Last weekend, I had the opportunity to give back.
My mom and I stopped by the Congregational United Church of Christ in St. Charles, which had Heartland Blood Centers on site conducting a blood drive. We were there to donate blood, and the timing was perfect as January is National Blood Donor Month.
As I’ve written in my column before, I’ve been donating blood since high school. To be honest, if a blood drive hadn’t been hosted at my high school while I was a student there, I don’t know whether it would ever have crossed my mind to donate – I think it was that early experience that got me into the habit.
I reflected on this while perusing the website for the American Red Cross, which states that people don’t need a special reason to give blood, they just need their own reason.

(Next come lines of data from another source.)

(* ===== verification/UvHeap.v ===== *)
(** The binary heap of libuv: deps/libuv/src/heap-inl.h.

    The timers of a loop are kept in a binary tree of nodes with pointers to both children
    and to the parent.  A node is its address, the nodes' members are a finite map, and a
    [struct heap_node **] is the member it points to.  [less_than] is the comparison the
    caller passes. *)
From stdpp Require Import base numbers list option gmap sets.
From Stdlib Require Import ZArith Lia ZifyNat.
From S2P Require Import Prelude.

Local Open Scope Z_scope.
Local Open Scope c_scope.

(** Halves of places. *)
#[local] Ltac Zify.zify_post_hook ::= Z.to_euclidean_division_equations.

(** ** Data *)

Record heap_node := {
  hn_left : ptr nat;
  hn_right : ptr nat;
  hn_parent : ptr nat;
}.

Record heap := {
  hp_min : ptr nat;
  hp_nelts : Z;
}.

Record heap_state := {
  hs_nodes : gmap nat heap_node;
  hs_heap : heap;
}.

Definition set_hn_left (x : ptr nat) (n : heap_node) : heap_node :=
  {| hn_left := x; hn_right := hn_right n; hn_parent := hn_parent n |}.
Definition set_hn_right (x : ptr nat) (n : heap_node) : heap_node :=
  {| hn_left := hn_left n; hn_right := x; hn_parent := hn_parent n |}.
Definition set_hn_parent (x : ptr nat) (n : heap_node) : heap_node :=
  {| hn_left := hn_left n; hn_right := hn_right n; hn_parent := x |}.
Definition set_nodes (x : gmap nat heap_node) (s : heap_state) : heap_state := {| hs_nodes := x; hs_heap := hs_heap s |}.
Definition set_min (x : ptr nat) (s : heap_state) : heap_state :=
  {| hs_nodes := hs_nodes s; hs_heap := {| hp_min := x; hp_nelts := hp_nelts (hs_heap s) |} |}.
Definition set_nelts (x : Z) (s : heap_state) : heap_state :=
  {| hs_nodes := hs_nodes s; hs_heap := {| hp_min := hp_min (hs_heap s); hp_nelts := x |} |}.

(** [*p] and an assignment to members of [*p]. *)
Definition node (p : nat) : M heap_state heap_node := s ← get; lift (hs_nodes s !! p).
Definition upd (p : nat) (f : heap_node → heap_node) : M heap_state unit :=
  node p;; modify (λ s, set_nodes (alter f p (hs_nodes s)) s).
(** The same when [p] is not NULL. *)
Definition upd_opt (p : ptr nat) (f : heap_node → heap_node) : M heap_state unit :=
  match p with None => mret tt | Some p => upd p f end.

“Some of us give blood because we were asked by a friend,” the site states. “Some know that a family member or a friend might need blood someday. Some believe it is the right thing to do.”
The site goes on to say that no matter the reason, blood is always in need and donations are important.
So, I would encourage readers to consider whether they are able to donate blood, particularly during the month of January.
To learn more, visit the Heartland website at www.heartlandbc.org or call 630-892-7055; visit the Red Cross website at www.redcrossblood.org; or visit the LifeSource blood donation website at www.lifesource.org or call 877-543-3768.
• • •
Jake Powers wrapped up his internship with the Kane County Chronicle earlier this month.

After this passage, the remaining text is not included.